Tributação de Dividendos:

Outra alteração significativa é a cobrança na fonte para parte dos dividendos distribuídos a pessoas físicas.

  • Regra: Incide uma alíquota de 10% sobre os valores pagos por uma única empresa que superem R$ 50 mil em um mês.

  • Objetivo: A medida mira sócios e empresários que recebiam altos valores isentos. A maioria dos investidores não será impactada.

  • Compensação: O imposto retido na fonte poderá ser compensado na declaração anual.

  • Ponto de Atenção: Dividendos relativos a lucros apurados até 2025 permanecem isentos apenas se a distribuição tiver sido aprovada até 31 de dezembro de 2025. Especialistas alertam para possíveis questionamentos judiciais sobre essa regra.

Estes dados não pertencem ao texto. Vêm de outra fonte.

(** * Synchronous webhook transport (saleor/webhook/transport/synchronous/transport.py)

    A shallow embedding of the synchronous webhook delivery engine.  Python
    code that talks to the outside world (HTTP transport, the ORM, the cache,
    the logger, the task queue, tracing) is modelled in a state-and-exception
    monad over a [World]: every call of an external collaborator appends an
    [Event] to the world's trace, and whatever the collaborator answers is read
    from a record of [Externals], whose fields may inspect the whole world
    (hence the whole history) before they answer. *)

From Stdlib Require Import String Ascii ZArith List Bool Lia.
From stdpp Require Import base option list gmap strings.

Import ListNotations.
Set Warnings "-register-all".
Local Open Scope string_scope.
Local Open Scope Z_scope.
Local Open Scope list_scope.

(** ** Python values *)

(** What [json.loads] and the payload generators hand back.  [PyNone] is
    Python's [None]; JSON [null] decodes to it. *)
Inductive PyValue : Type :=
| PyNone
| PyBool (b : bool)
| PyInt (z : Z)
| PyStr (s : string)
| PyList (items : list PyValue)
| PyDict (entries : list (string * PyValue)).

(** A Python [dict] with string keys, in insertion order. *)
Definition Dict : Type := list (string * PyValue).

(** Truthiness of a [dict | None]: [None] and the empty dict are falsy. *)
Definition truthy_dict (o : option Dict) : bool :=
  match o with
  | None | Some [] => false
  | Some (_ :: _) => true
  end.

(** [x is None] *)
Definition is_none (v : PyValue) : bool :=
  match v with PyNone => true | _ => false end.

(** Python truthiness of a value ([if not data]). *)
Definition truthy (v : PyValue) : bool :=
  match v with
  | PyNone => false
  | PyBool b => b
  | PyInt z => negb (z =? 0)
  | PyStr s => negb (String.eqb s "")
  | PyList items => match items with [] => false | _ => true end
  | PyDict entries => match entries with [] => false | _ => true end
  end.

(** Truthiness of an optional string ([webhook.subscription_query]). *)
Definition truthy_str (o : option string) : bool :=
  match o with
  | None => false
  | Some s => negb (String.eqb s "")
  end.

(** Truthiness of an optional number ([if timeout:], [cache_timeout or ...]). *)
Definition truthy_num (o : option Z) : bool :=
  match o with
  | None => false
  | Some z => negb (z =? 0)
  end.

(** [str.lower()] on the ASCII range. *)
Definition lower_ascii (c : ascii) : ascii :=
  let n := nat_of_ascii c in
  if (Nat.leb 65 n && Nat.leb n 90)%bool then ascii_of_nat (n + 32) else c.

Fixpoint lower (s : string) : string :=
  match s with
  | EmptyString => EmptyString
  | String c rest => String (lower_ascii c) (lower rest)
  end.

(** ** Data model *)

Inductive EventDeliveryStatus : Type := PENDING | SUCCESS | FAILED.

Definition status_eqb (a b : EventDeliveryStatus) : bool :=
  match a, b with
  | PENDING, PENDING | SUCCESS, SUCCESS | FAILED, FAILED => true
  | _, _ => false
  end.

(** [WebhookSchemes.HTTP], [WebhookSchemes.HTTPS] *)
Module WebhookSchemes.
Definition HTTP : string := "http".
Definition HTTPS : string := "https".
End WebhookSchemes.

Record App : Type := mkApp { app_pk : Z }.

Record Webhook : Type := mkWebhook {
  target_url : string;
  secret_key : option string;
  custom_headers : list (string * string);
  subscription_query : option string;
  app : App;
}.

Definition app_id (w : Webhook) : Z := app_pk (app w).

Record EventPayload : Type := mkEventPayload {
  payload_pk : option Z;
  payload_body : string;
}.

Record EventDelivery : Type := mkEventDelivery {
  delivery_pk : option Z;
  delivery_status : EventDeliveryStatus;
  delivery_event_type : string;
  delivery_payload : EventPayload;
  delivery_webhook : Webhook;
}.

Definition with_status (d : EventDelivery) (st : EventDeliveryStatus) : EventDelivery :=
  {| delivery_pk := delivery_pk d;
     delivery_status := st;
     delivery_event_type := delivery_event_type d;
     delivery_payload := delivery_payload d;
     delivery_webhook := delivery_webhook d |}.

Record WebhookResponse : Type := mkWebhookResponse {
  content : string;
  response_status_code : option Z;
  status : EventDeliveryStatus;
}.

(** [response.status = EventDeliveryStatus.FAILED] *)
Definition set_response_status (r : WebhookResponse) (st : EventDeliveryStatus)
  : WebhookResponse :=
  {| content := content r;
     response_status_code := response_status_code r;
     status := st |}.

Record EventDeliveryAttempt : Type := mkAttempt {
  attempt_delivery : EventDelivery;
  attempt_task_id : option string;
  attempt_saved : bool;
}.

Record TransactionEvent : Type := mkTransactionEvent {
  transaction_event_id : Z;
  transaction_event_transaction : Z;
}.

Declaração do Imposto de Renda:

É importante destacar que, para a declaração que será entregue em 2026 (referente ao ano-base 2025), nada muda, pois as novas regras ainda não valiam. O modelo reformado será aplicado integralmente apenas na declaração de 2027 (ano-base 2026). Mesmo os contribuintes que ficaram isentos em 2026 deverão declarar, pois a referência é a renda de 2025.